F. R. Avant 20 ans, les jeunes viennent rarement tout seul et sont plutôt amenés par leur entourage. Ça peut être les parents, des institutions ou des éducateurs, qui s'inquiètent. Passé cet âge, ils viennent nous voir, car ils se rendent compte qu'ils se retrouvent dans des situations problématiques, n'arrivent plus à s'arrêter après trois verres. L'addiction concerne surtout les jeunes qui vont chercher quelque chose d'auto-thérapeutique. lls vont très mal et se rendent compte qu'il y a un effet apaisant avec l'alcool.

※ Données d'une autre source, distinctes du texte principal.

(* ===== verification/WideLoop.v ===== *)
(** * The transport-wide feedback loop

    The composition of the transport-wide feedback: the receiver builds a message from
    the packets it saw, the message travels as bytes, is parsed, and reaches the
    sender's adapter, which gives the congestion controller the arrival times of the
    packets it sent. *)

From stdpp Require Import gmap sorting.
From S2P Require Import Prelude SeqNum Units Rtcp CcFeedback OrderedMap TransportChunk TransportFb TransportCodec TransportAdapter AdapterSession.
Import SeqNum Units TransportFb TransportCodec TransportAdapter AdapterSession.

Module WideLoop.

(** The message to the adapter, the packets it accepted and the adapter. *)
Definition wide_loop (ds ds' : list Z) (base ref_timestamp : Z) (packets : list (Z * Z)) (buf : list Z)
    (p max_length : nat) (a : TransportFeedbackAdapter) (time : Z)
  : option (option TransportPacketsFeedback * list (Z * Z) * TransportFeedbackAdapter) :=
  '(m, accepted) ← received_message ds ds' base ref_timestamp packets buf p max_length;
  match m with
  | None => Some (None, accepted, a)
  | Some f => '(msg, a') ← ProcessTransportFeedback a f time; Some (msg, accepted, a')
  end.

(** The number the sender gave the packet with the 16-bit number [seq]. *)
Definition sender_number (a : TransportFeedbackAdapter) (base seq : Z) : Z :=
  (Unwrap 16 (seq_num_unwrapper_ a) base).1 + u16 (seq - base).

(** The result about a packet: its data as sent, its arrival at the receiver's time
    [t] on a clock that differs by [shift], within 1.124 ms and modulo the wrap period. *)
Definition arrived_at (r : PacketResult) (p : PacketFeedback) (t shift : Z) : Prop :=
  sent_packet r = sent p ∧
  ∃ k, -1124 ≤ result_receive_time r - (t + shift) - k * kTimeWrapPeriod ≤ 1124.

(** The call about an accepted packet. *)
Lemma call_of_accepted ref base calls accepted seq t :
  Forall2 (reports ref) (filter arrived calls) accepted →
  map fst calls = map (λ i, u16 (base + Z.of_nat i)) (List.seq 0 (length calls)) →
  Z.of_nat (length calls) ≤ 65535 → uint16 base → (seq, t) ∈ accepted →
  ∃ i c, calls !! i = Some c ∧ arrived c ∧ reports ref c (seq, t) ∧ Z.of_nat i = u16 (seq - base).
Proof.
  intros HF Hnum Hl Hb Hin. apply list_elem_of_lookup in Hin as [j Hj].
  destruct (Forall2_lookup_r _ _ _ _ _ HF Hj) as (c & Hc & Hrep).
  apply list_elem_of_lookup_2, list_elem_of_filter in Hc as [Ha Hc].
  apply list_elem_of_lookup in Hc as [i Hi]. exists i, c. split_and!; try done.
  pose proof (lookup_lt_Some _ _ _ Hi) as Hlt.
  assert (c.1 = u16 (base + Z.of_nat i)) as E.
  { assert (H : map fst calls !! i = Some c.1) by (by rewrite list_lookup_fmap, Hi).
    rewrite Hnum, list_lookup_fmap, lookup_seq_lt in H by done. by injection H as <-. }
  destruct Hrep as [E' _]. cbn [fst] in E'. rewrite E in E'. rewrite <- E'. unfold u16, uint16 in *.
  Z.to_euclidean_division_equations; lia.
Qed.

Lemma finite_call c : call_time_ok c → arrived c → IsFinite c.2 = true.
Proof.
  intros [E|Hb] Ha; [by destruct Ha|]. apply IsFinite_true. unfold finite, PlusInfinity, MinusInfinity. lia.
Qed.

(** The adapter reads of a message what survives the wire. *)
Lemma wide_ok_same a f f' time sizes : same_content f f' → well_formed allowed f' sizes →
  wide_ok a f time → wide_ok a f' time.
Proof.
  intros (Hh & Hn & Hr & _) Hwf [H1 _ H3 H4]. unfold header in Hh. injection Hh as _ _ Eb Et _ _.
  assert (E : reference_time a f' time = reference_time a f time) by (unfold reference_time; by rewrite Et).
  split; rewrite ?E; try done; [by exists sizes|].
  intros calls Hc. apply H4. rewrite <- Hc. unfold ForAllPackets. by rewrite Eb, Hn, Hr.
Qed.

(** C3: The arrival times of the packets reach the congestion controller of their
    sender. Let the receiver build a transport-wide feedback message from any packets, in
    any order (16-bit numbers, times from 0 to 2^61 us), that fits the room left in the
    buffer; let the adapter have been reached by fewer than 10^8 calls and get the
    message at a local time between 8 s and 10^15 us, with its reference time in the same
    range and no arrival that falls before time zero on its clock (such an arrival fails
    a check of Timestamp). Then no step fails a check, and each packet that the message
    accepted and that the adapter still knows and sent on its current route is among the
    results, as it was sent, with its time of arrival within 1.124 ms on a clock that
    differs from the receiver's by one shift for the whole message (modulo the wrap
    period of some 12 days), and the adapter forgets it. *)
Theorem wide_feedback_loop (ds ds' : list Z) (base ref_timestamp : Z) (packets : list (Z * Z))
    (buf : list Z) (pos max_length : nat) (c_sort : list PacketResult → list PacketResult) (n : Z)
    (a : TransportFeedbackAdapter) (time : Z) :
  length ds = 14%nat → length ds' = 14%nat → uint16 base → time_in_range ref_timestamp →
  Forall packet_ok packets → session_fits ds base ref_timestamp packets buf pos max_length →
  SortsResults c_sort → reachable c_sort n a → n < 10 ^ 8 →
  (∀ f accepted, session true ds base ref_timestamp packets = Some (f, accepted) → wide_ok a f time) →
  wp (wide_loop ds ds' base ref_timestamp packets buf pos max_length a time) (λ '(msg, accepted, a'),
    ∃ shift, ∀ seq t p, (seq, t) ∈ accepted → known a (sender_number a base seq) = Some p →
      network_route p = network_route_ a →
      known a' (sender_number a base seq) = None ∧
      ∃ m r, msg = Some m ∧ r ∈ packet_feedbacks m ∧ arrived_at r p t shift).
Proof.
  intros Hds Hds' Hb Hr Hp Hm Hc Hreach Hn Hw. unfold wide_loop.
  pose proof (received_spec ds ds' base ref_timestamp packets buf pos max_length
    Hds Hds' Hb Hr Hp Hm) as Hrec.
  apply wp_exists in Hrec as ([m accepted] & E & Hrec). rewrite E. cbn [mbind option_bind].
  destruct m as [f|]; [|apply wp_ret; exists 0; subst; by intros ? ? ? ?%not_elem_of_nil].
  destruct Hrec as (f0 & sizes & calls & E0 & Hsame & Hwf & Eb & Ec & HF & Hnum).
  apply (Hw f0 accepted) in E0. apply (wide_ok_same a f0 f time sizes Hsame Hwf) in E0 as Hw'.
  destruct (reachable_ok c_sort n a Hreach ltac:(lia)) as [H0 Hok]. apply wp_bind.
  wp_call (apply (wide_feedback_ok n); [done|done|unfold TransportAdapter.calls_ok; lia|exact Hw']).
  intros [msg a'] (_ & _ & calls' & Ec' & Hmsg & _ & Hk). rewrite Ec in Ec'. injection Ec' as <-.
  rewrite Eb in *. cbv zeta in *. apply wp_ret.
  set (offset := reference_time a f time) in *.
  exists (offset - base_time (ref_timestamp mod kTimeWrapPeriod / kBaseTimeTick)).
  intros seq t p Hin Hkn Hroute.
  assert (Hlen : Z.of_nat (length calls) ≤ 65535).
  { destruct (ForAllPackets_spec f sizes Hwf) as (cs & Ecs & Hcs & _). rewrite Ec in Ecs. injection Ecs as <-.
    destruct Hwf as (_ & _ & Hcount & Hmax & _).
    assert (length calls = length sizes) by (by rewrite <- (length_map fst calls), Hcs, length_map, length_seq).
    lia. }
  destruct (call_of_accepted _ _ _ _ _ _ HF Hnum Hlen Hb Hin) as (i & c & Hi & Ha & [_ [k Hk']] & Ei).
  pose proof (calls_bounded f sizes calls Hwf Ec) as Hcb. rewrite List.Forall_forall in Hcb.
  assert (Hf : IsFinite c.2 = true).
  { apply finite_call; [|done]. apply Hcb, list_elem_of_In. by apply list_elem_of_lookup_2 in Hi. }
  unfold sender_number in *. rewrite <- Ei in *. split.
  { by rewrite Hk, (reports_received_at calls _ i c). }
  pose proof (arrivals_elem a offset calls _ i c p Hi Hkn Hroute) as Hel. rewrite Hf in Hel.
  rewrite bool_decide_eq_false_2 in Hmsg by (intros E'; rewrite E' in Hel; by apply not_elem_of_nil in Hel).
  eexists _, _. split; [exact Hmsg|]. split; [exact Hel|]. split; [done|]. exists k.
  cbn [result_receive_time snd] in *. Z.to_euclidean_division_equations; lia.
Qed.

Lemma wide_feedback_loop_witness :
  wp (wide_loop (replicate 14 7) (replicate 14 9) 9 5000000 [(10, 5002000)]
        (replicate 48 0) 3 48 example_sent 9000000) (λ '(msg, accepted, a'),
    ∃ shift, ∀ seq t p, (seq, t) ∈ accepted →
      known example_sent (sender_number example_sent 9 seq) = Some p →
      network_route p = network_route_ example_sent →
      known a' (sender_number example_sent 9 seq) = None ∧
      ∃ m r, msg = Some m ∧ r ∈ packet_feedbacks m ∧ arrived_at r p t shift).
Proof.
  apply (wide_feedback_loop (replicate 14 7) (replicate 14 9) 9 5000000 [(10, 5002000)]
    (replicate 48 0) 3 48 (merge_sort send_order) (0 + 1 + 1)
    example_sent 9000000);
    [done|done|unfold uint16; lia|unfold time_in_range; lia| |
    |apply _|apply example_sent_reachable|lia|].
  - apply Forall_cons_2; [|apply Forall_nil_2]. unfold packet_ok, uint16, time_in_range; cbn; lia.
  - split; [by rewrite length_replicate|]. intros f accepted E.
    change (Some (example_wide, [(10, 5002000)]) = Some (f, accepted)) in E. injection E as <- _. by vm_compute.
  - intros f accepted E. change (Some (example_wide, [(10, 5002000)]) = Some (f, accepted)) in E.
    injection E as <- _. apply example_wide_ok.
Defined.

End WideLoop.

C'est ceux-là qui vont davantage se tourner vers l'addiction.
Présence du Caan’Abus afin de sensibiliser nos élèves quant aux différentes addictions (alcool, tabac, drogues…) pic.twitter.com/JLiMUz5Zdd
— lpo vaclav havel (@HavelLpo) November 8, 2022
Quelles sont les solutions concrètes que vous proposez pour limiter leur consommation ?
F.R. Souvent les gens hésitent à franchir le seuil de la consultation, car ils ont peur que la seule solution soit l'arrêt définitif. Mais on a plein de solutions alternatives avant l'abstinence : espacer les consommations, décider de ne pas sortir tous les week-ends et la régulation de sa consommation par le biais d'entretiens psychologiques. Pour ceux qui n'ont jamais fait la fête, se tenir à un certain nombre de consommation dans les normes, c'est-à-dire 4 à 5 unités.
Les week-ends et plus particulièrement le soir du 31 décembre, les bus du dispositif Hangovercafé, sous la gestion du CEID Addiction, arpentent les lieux festifs de Bordeaux pour faire de la prévention auprès des jeunes et les aider "à rentrer chez eux sains et saufs". Ils seront en ville de 22 h à 6 h du matin.